Publication quality 2D graphs with less manual effort due to explicit use of dual coordinate systems
© Wagenaar; licensee BioMed Central Ltd. 2014
Received: 29 May 2014
Accepted: 18 September 2014
Published: 21 October 2014
Creating visually pleasing graphs in data visualization programs such as Matlab is surprisingly challenging. One common problem is that the positions and sizes of non-data elements such as textual annotations must typically be specified in either data coordinates or in absolute paper coordinates, whereas it would be more natural to specify them using a combination of these coordinate systems. I propose a framework in which it is easy to express, e.g., “this label should appear 2 mm to the right of the data point at (3, 2)” or “this arrow should point to the datum at (2, 1) and be 5 mm long.” I describe an algorithm for the correct layout of graphs of arbitrary complexity with automatic axis scaling within this framework. An implementation is provided in the form of a complete 2D plotting package that can be used to produce publication-quality graphs from within Matlab or Octave.

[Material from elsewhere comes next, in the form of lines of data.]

Lemma partition_loop_concat r calls i cur bs :
  concat (partition_loop r i calls cur bs) = concat bs ++ cur ++ seq i (length calls).
Proof.
  revert i cur bs. induction calls as [|c calls IH]; intros i cur bs; cbn [partition_loop length seq].
  - by rewrite flush_concat, app_nil_r.
  - destruct (safe_call r c); rewrite IH; [by rewrite <-!app_assoc|].
    by rewrite concat_app, flush_concat, concat_cons, concat_nil, <-!app_assoc.
Qed.

(** A batch holds one call, or only calls that may run beside others. *)
Definition batch_ok (r : Registry) (cs : list ToolCall) : Prop :=
  length cs = 1%nat ∨ (cs ≠ [] ∧ Forall (λ c, safe_call r c = true) cs).

Lemma select_calls_app calls b1 b2 : select_calls calls (b1 ++ b2) = select_calls calls b1 ++ select_calls calls b2.
Proof. apply omap_app. Qed.

Lemma flush_ok r all cur bs :
  Forall (λ b, batch_ok r (select_calls all b)) bs → Forall (λ c, safe_call r c = true) (select_calls all cur) →
  (cur ≠ [] → select_calls all cur ≠ []) → Forall (λ b, batch_ok r (select_calls all b)) (flush cur bs).
Proof.
  intros Hb Hc Hn. unfold flush. destruct cur as [|x cur]; [done|]. apply Forall_app. split; [done|].
  constructor; [right; auto|constructor].
Qed.

Lemma partition_loop_ok r all pre calls cur bs :
  all = pre ++ calls → Forall (λ b, batch_ok r (select_calls all b)) bs →
  Forall (λ c, safe_call r c = true) (select_calls all cur) → (cur ≠ [] → select_calls all cur ≠ []) →
  Forall (λ b, batch_ok r (select_calls all b)) (partition_loop r (length pre) calls cur bs).
Proof.
  revert pre cur bs. induction calls as [|c calls IH]; intros pre cur bs -> Hb Hc Hn; cbn [partition_loop].
  - by apply flush_ok.
  - assert ((pre ++ c :: calls) !! length pre = Some c) as Hl by (by rewrite lookup_app_r, Nat.sub_diag by lia).
    assert (select_calls (pre ++ c :: calls) [length pre] = [c]) as H1 by (cbn; by rewrite Hl).
    assert (S (length pre) = length (pre ++ [c])) as Hlen by (rewrite length_app; cbn; lia).
    destruct (safe_call r c) eqn:Hs; rewrite Hlen; apply IH; try (by rewrite <-app_assoc); [done|..].
    + rewrite select_calls_app, H1. apply Forall_app. split; [done|by repeat constructor].
    + intros _. rewrite select_calls_app, H1. by destruct (select_calls _ cur).
    + apply Forall_app. split; [by apply flush_ok|]. constructor; [left; by rewrite H1|constructor].
    + constructor.
    + done.
Qed.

Computer programs for the two-dimensional graphical display of numerical data abound (e.g., Gnuplot , Igor Pro , Matlab , Octave ). Such programs commonly allow specification of data in arbitrary coordinates, and will automatically make sensible choices for axis ranges and many other aspects of the visualization. Rarely however, are the results immediately usable for professional publication. Less than elegant automatic positioning of text labels is especially common. While manual fine tuning is possible, this quickly becomes laborious even for relatively simple graphs, and in any case requires great attention to visual detail from users who would probably rather concentrate on their science. Why is correct positioning of text labels in graphs so challenging? Consider a typical task: placement of a textual annotation by a data point in an x-y graph. The text should appear centered a little below the data point. How much is a little? Probably a millimeter or two, but you cannot tell that to Matlab (or Gnuplot, etc.). Instead, you have to specify the label location in data coordinates. By trial and error, the user can experiment and find that in one particular graph the annotation should be placed at (1, 0.95) and in another at (1, 0.6) to appear at the desired distance below the data point at (1, 1). This will depend on the range of the graph’s axes, and the scale at which the graph is rendered. As an alternative, the graph could be exported and postprocessed in a graphics program such as Inkscape  or Illustrator , but producing consistent results this way is difficult, and it becomes laborious when many similar graphs are to be made. Wouldn’t it be convenient to simply be able to specify: “the top of this label should go 1.5 mm below the data point (1, 1)” from within the program that generates the graph in the first place?
A related, but not identical, problem is the determination of appropriate axis ranges when text labels may extend beyond the data range. If the final size of the graph is prespecified, then it is usually necessary to manually shrink the output from Matlab posthoc to make such labels fit. Naturally, that affects font sizes, which then need to be corrected, which typically makes it necessary to move the labels a little bit, and so on.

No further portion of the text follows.